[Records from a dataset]
Lemma accumulate_entry_sums (set_to_list : gset name → list name)
    (people : population) :
  map fst (accumulate set_to_list people) = map fst people ∧
  ∀ n d, (n, d) ∈ accumulate set_to_list people →
    w2 (w_gene d) + w1 (w_gene d) + w0 (w_gene d)
      == total_joint_probability set_to_list people ∧
    wT (w_trait d) + wF (w_trait d)
      == total_joint_probability set_to_list people.
Proof.
  unfold accumulate, total_joint_probability. split.
  - rewrite (fold_update_keys
               (λ c, joint_probability people c.1.1 c.1.2 c.2)).
    unfold initial_probabilities. rewrite map_map. by apply map_ext.
  - intros n d Hin.
    apply (fold_update_sums
             (λ c, joint_probability people c.1.1 c.1.2 c.2) _ _ 0) in Hin.
    + destruct Hin as [-> ->]. split; ring.
    + clear. intros n d (entry & [= -> ->] & _)%list_elem_of_fmap. simpl.
      split; ring.
Qed.

(** X5.  When the loop of [main] is over, the accumulator has the persons of
    [people] in their order, and for every one of them the three gene
    weights and the two trait weights both add up to the sum of
    [joint_probability] over the enumerated triples. *)
Theorem accumulate_sums (set_to_list : gset name → list name)
    (people : population) :
  map fst (accumulate set_to_list people) = map fst people ∧
  ∀ n d, (n, d) ∈ accumulate set_to_list people →
    w2 (w_gene d) + w1 (w_gene d) + w0 (w_gene d)
      == total_joint_probability set_to_list people ∧
    wT (w_trait d) + wF (w_trait d)
      == total_joint_probability set_to_list people.
Proof. exact (accumulate_entry_sums set_to_list people). Qed.

(** ** Bounds on [joint_probability] *)

Lemma prodQ_bounds {A} (f : A → Q) l :
  (∀ a, a ∈ l → 0 < f a ∧ f a <= 1) → 0 < prodQ f l ∧ prodQ f l <= 1.
Proof.
  induction l as [|a l IH]; intros Hf; simpl.
  - split; [reflexivity|apply Qle_refl].
  - destruct (Hf a) as [Ha0 Ha1]; [left|].
    destruct IH as [Hl0 Hl1]; [intros; apply Hf; by right|].
    split; [by apply Qmult_lt_0_compat|].
    rewrite <- (Qmult_1_l 1).
    apply Qmult_le_compat_nonneg; split; auto using Qlt_le_weak.
Qed.

Lemma prodQ_perm {A} (f : A → Q) l1 l2 :
  l1 ≡ₚ l2 → prodQ f l1 == prodQ f l2.
Proof.
  induction 1 as [|a l1 l2 _ IH|a b l|l1 l2 l3 _ IH1 _ IH2]; simpl.
  - reflexivity.
  - rewrite IH. reflexivity.
  - ring.
  - rewrite IH1. exact IH2.
Qed.

Ltac closed_bounds :=
  split; [reflexivity|apply Qle_bool_iff; reflexivity].

Lemma hidden_factor_bounds one_gene two_genes person :
  0 < hidden_factor one_gene two_genes person ∧
  hidden_factor one_gene two_genes person <= 1.
Proof.
  unfold hidden_factor, get_genes_count_opt.
  destruct (p_mother person) as [mother|].
  - destruct (p_father person) as [father|];
      [destruct (get_genes_count father one_gene two_genes)|];
      destruct (get_genes_count mother one_gene two_genes);
      destruct (get_genes_count (p_name person) one_gene two_genes);
      closed_bounds.
  - destruct (get_genes_count (p_name person) one_gene two_genes); closed_bounds.
Qed.

Lemma emission_factor_bounds one_gene two_genes have_trait person :
  0 < emission_factor one_gene two_genes have_trait person ∧
  emission_factor one_gene two_genes have_trait person <= 1.
Proof.
  unfold emission_factor.
  destruct (get_genes_count (p_name person) one_gene two_genes);
    destruct (bool_decide (p_name person ∈ have_trait)); closed_bounds.
Qed.

Lemma joint_probability_unit (people : population)
    (one_gene two_genes have_trait : gset name) :
  0 < joint_probability people one_gene two_genes have_trait ∧
  joint_probability people one_gene two_genes have_trait <= 1.
Proof.
  rewrite joint_probability_prodQ. apply prodQ_bounds. intros entry _.
  destruct (hidden_factor_bounds one_gene two_genes entry.2) as [Hh0 Hh1].
  destruct (emission_factor_bounds one_gene two_genes have_trait entry.2)
    as [He0 He1].
  split; [by apply Qmult_lt_0_compat|].
  rewrite <- (Qmult_1_l 1).
  apply Qmult_le_compat_nonneg; split; auto using Qlt_le_weak.
Qed.


(** X7.  [joint_probability] does not depend on the order in which the
    dictionary lists the persons (exact arithmetic). *)
Theorem joint_probability_order (people people' : population)
    (one_gene two_genes have_trait : gset name) :
  people ≡ₚ people' →
  joint_probability people one_gene two_genes have_trait
  == joint_probability people' one_gene two_genes have_trait.
Proof.
  intros Hperm. rewrite !joint_probability_prodQ. by apply prodQ_perm.
Qed.

(** ** Failure and repetition of [normalize] *)

Lemma py_div_None a b : py_div a b = None ↔ b == 0.
Proof.
  unfold py_div. destruct (Qeq_bool b 0) eqn:E.
  - apply Qeq_bool_iff in E. tauto.
  - apply Qeq_bool_neq in E. split; [done|tauto].
Qed.

Lemma normalize_entry_None d :
  normalize_entry d = None ↔
  w2 (w_gene d) + w1 (w_gene d) + w0 (w_gene d) == 0 ∨
  wT (w_trait d) + wF (w_trait d) == 0.
Proof.
  assert (Hg : genes_probs_sum (w_gene d)
               == w2 (w_gene d) + w1 (w_gene d) + w0 (w_gene d))
    by (unfold genes_probs_sum; ring).
  assert (Ht : trait_probs_sum (w_trait d) == wT (w_trait d) + wF (w_trait d))
    by (unfold trait_probs_sum; ring).
  rewrite <- Hg, <- Ht. clear Hg Ht. unfold normalize_entry, py_div.
  destruct (Qeq_bool (genes_probs_sum (w_gene d)) 0) eqn:Eg; simpl.
  - apply Qeq_bool_iff in Eg. split; [intros _; by left|reflexivity].
  - apply Qeq_bool_neq in Eg.
    destruct (Qeq_bool (trait_probs_sum (w_trait d)) 0) eqn:Et; simpl.
    + apply Qeq_bool_iff in Et. split; [intros _; by right|reflexivity].
    + apply Qeq_bool_neq in Et.
      split; [discriminate|intros [?|?]; contradiction].
Qed.

Lemma normalize_None_iff (probabilities : accumulator) :
  normalize probabilities = None ↔
  ∃ n d, (n, d) ∈ probabilities ∧
    (w2 (w_gene d) + w1 (w_gene d) + w0 (w_gene d) == 0 ∨
     wT (w_trait d) + wF (w_trait d) == 0).
Proof.
  induction probabilities as [|[n d] rest IH]; simpl.
  - split; [done|]. by intros (? & ? & ?%elem_of_nil & _).
  - destruct (normalize_entry d) as [d'|] eqn:Hd; simpl.
    + assert (Hok : ¬ (w2 (w_gene d) + w1 (w_gene d) + w0 (w_gene d) == 0 ∨
                       wT (w_trait d) + wF (w_trait d) == 0)).
      { rewrite <- normalize_entry_None, Hd. done. }
      destruct (normalize rest) as [rest'|]; simpl.
      * split; [done|]. intros (n0 & d0 & [[= -> ->]|Hin]%elem_of_cons & Hz).
        -- contradiction.
        -- assert (Some rest' = None) as [=]. apply (proj2 IH). eauto.
      * split; [|done]. intros _.
        destruct (proj1 IH eq_refl) as (n0 & d0 & Hin & Hz).
        exists n0, d0. split; [by right|done].
    + split; [|done]. intros _. exists n, d. split; [left|].
      by apply normalize_entry_None.
Qed.

(** X8.  [normalize] fails with a division by zero exactly when the gene
    weights or the trait weights of some person add up to 0; otherwise it
    returns. *)
Theorem normalize_fails_iff (probabilities : accumulator) :
  normalize probabilities = None ↔
  ∃ n d, (n, d) ∈ probabilities ∧
    (w2 (w_gene d) + w1 (w_gene d) + w0 (w_gene d) == 0 ∨
     wT (w_trait d) + wF (w_trait d) == 0).
Proof. exact (normalize_None_iff probabilities). Qed.

Lemma normalize_Some_inv probabilities normalized :
  normalize probabilities = Some normalized →
  Forall2 (λ a b, a.1 = b.1 ∧ normalize_entry a.2 = Some b.2)
          probabilities normalized.
Proof.
  revert normalized.
  induction probabilities as [|[n d] rest IH]; intros normalized; simpl.
  - intros [= <-]. constructor.
  - destruct (normalize_entry d) as [d'|] eqn:Hd; simpl; [|done].
    destruct (normalize rest) as [rest'|]; simpl; [|done].
    intros [= <-]. constructor; [done|by apply IH].
Qed.

Lemma normalize_entry_sums d d' :
  normalize_entry d = Some d' →
  w2 (w_gene d') + w1 (w_gene d') + w0 (w_gene d') == 1 ∧
  wT (w_trait d') + wF (w_trait d') == 1.
Proof.
  intros Hd.
  assert (Hok : ¬ (w2 (w_gene d) + w1 (w_gene d) + w0 (w_gene d) == 0 ∨
                   wT (w_trait d) + wF (w_trait d) == 0)).
  { rewrite <- normalize_entry_None, Hd. done. }
  destruct (normalize_entry_spec d) as (d0 & Hd0 & _ & Hsums); [tauto..|].
  rewrite Hd in Hd0. injection Hd0 as <-. exact Hsums.
Qed.

Lemma normalize_entry_fixed d :
  w2 (w_gene d) + w1 (w_gene d) + w0 (w_gene d) == 1 →
  wT (w_trait d) + wF (w_trait d) == 1 →
  ∃ d', normalize_entry d = Some d' ∧ same_weights d d'.
Proof.
  intros Hg Ht.
  destruct (normalize_entry_spec d) as (d' & Hd' & Hfrom & _).
  { rewrite Hg. discriminate. }
  { rewrite Ht. discriminate. }
  exists d'. split; [done|].
  destruct Hfrom as (H2 & H1 & H0 & HT & HF).
  rewrite Hg in H2, H1, H0. rewrite Ht in HT, HF.
  unfold same_weights. rewrite H2, H1, H0, HT, HF.
  repeat split; field.
Qed.

(** X9.  Running [normalize] on its own result succeeds and changes no
    weight: a second normalization is harmless (exact arithmetic). *)
Theorem normalize_twice (probabilities normalized : accumulator) :
  normalize probabilities = Some normalized →
  ∃ again,
    normalize normalized = Some again ∧
    Forall2 (λ a b, a.1 = b.1 ∧ same_weights a.2 b.2) normalized again.
Proof.
  intros Hnorm%normalize_Some_inv.
  induction Hnorm as [|[n d] [n' d'] rest rest' [_ Hd] _ IH]; simpl in *.
  - exists []. split; [done|constructor].
  - destruct (normalize_entry_sums _ _ Hd) as [Hg Ht].
    destruct (normalize_entry_fixed d' Hg Ht) as (d'' & Hd'' & Hsame).
    destruct IH as (again & Hagain & Hall).
    exists ((n', d'') :: again). rewrite Hd''. simpl. rewrite Hagain. simpl.
    split; [done|]. constructor; [by split|done].
Qed.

■ **What needs to be done**
Reproduce exactly the entries above, limited to the lines from the one with "Forall2 (λ a b, a.1 = b.1 ∧ normalize_entry" through the one with "rewrite Hg in", both included.

■ **Exercise response**
  Forall2 (λ a b, a.1 = b.1 ∧ normalize_entry a.2 = Some b.2)
          probabilities normalized.
Proof.
  revert normalized.
  induction probabilities as [|[n d] rest IH]; intros normalized; simpl.
  - intros [= <-]. constructor.
  - destruct (normalize_entry d) as [d'|] eqn:Hd; simpl; [|done].
    destruct (normalize rest) as [rest'|]; simpl; [|done].
    intros [= <-]. constructor; [done|by apply IH].
Qed.

Lemma normalize_entry_sums d d' :
  normalize_entry d = Some d' →
  w2 (w_gene d') + w1 (w_gene d') + w0 (w_gene d') == 1 ∧
  wT (w_trait d') + wF (w_trait d') == 1.
Proof.
  intros Hd.
  assert (Hok : ¬ (w2 (w_gene d) + w1 (w_gene d) + w0 (w_gene d) == 0 ∨
                   wT (w_trait d) + wF (w_trait d) == 0)).
  { rewrite <- normalize_entry_None, Hd. done. }
  destruct (normalize_entry_spec d) as (d0 & Hd0 & _ & Hsums); [tauto..|].
  rewrite Hd in Hd0. injection Hd0 as <-. exact Hsums.
Qed.

Lemma normalize_entry_fixed d :
  w2 (w_gene d) + w1 (w_gene d) + w0 (w_gene d) == 1 →
  wT (w_trait d) + wF (w_trait d) == 1 →
  ∃ d', normalize_entry d = Some d' ∧ same_weights d d'.
Proof.
  intros Hg Ht.
  destruct (normalize_entry_spec d) as (d' & Hd' & Hfrom & _).
  { rewrite Hg. discriminate. }
  { rewrite Ht. discriminate. }
  exists d'. split; [done|].
  destruct Hfrom as (H2 & H1 & H0 & HT & HF).
  rewrite Hg in H2, H1, H0. rewrite Ht in HT, HF.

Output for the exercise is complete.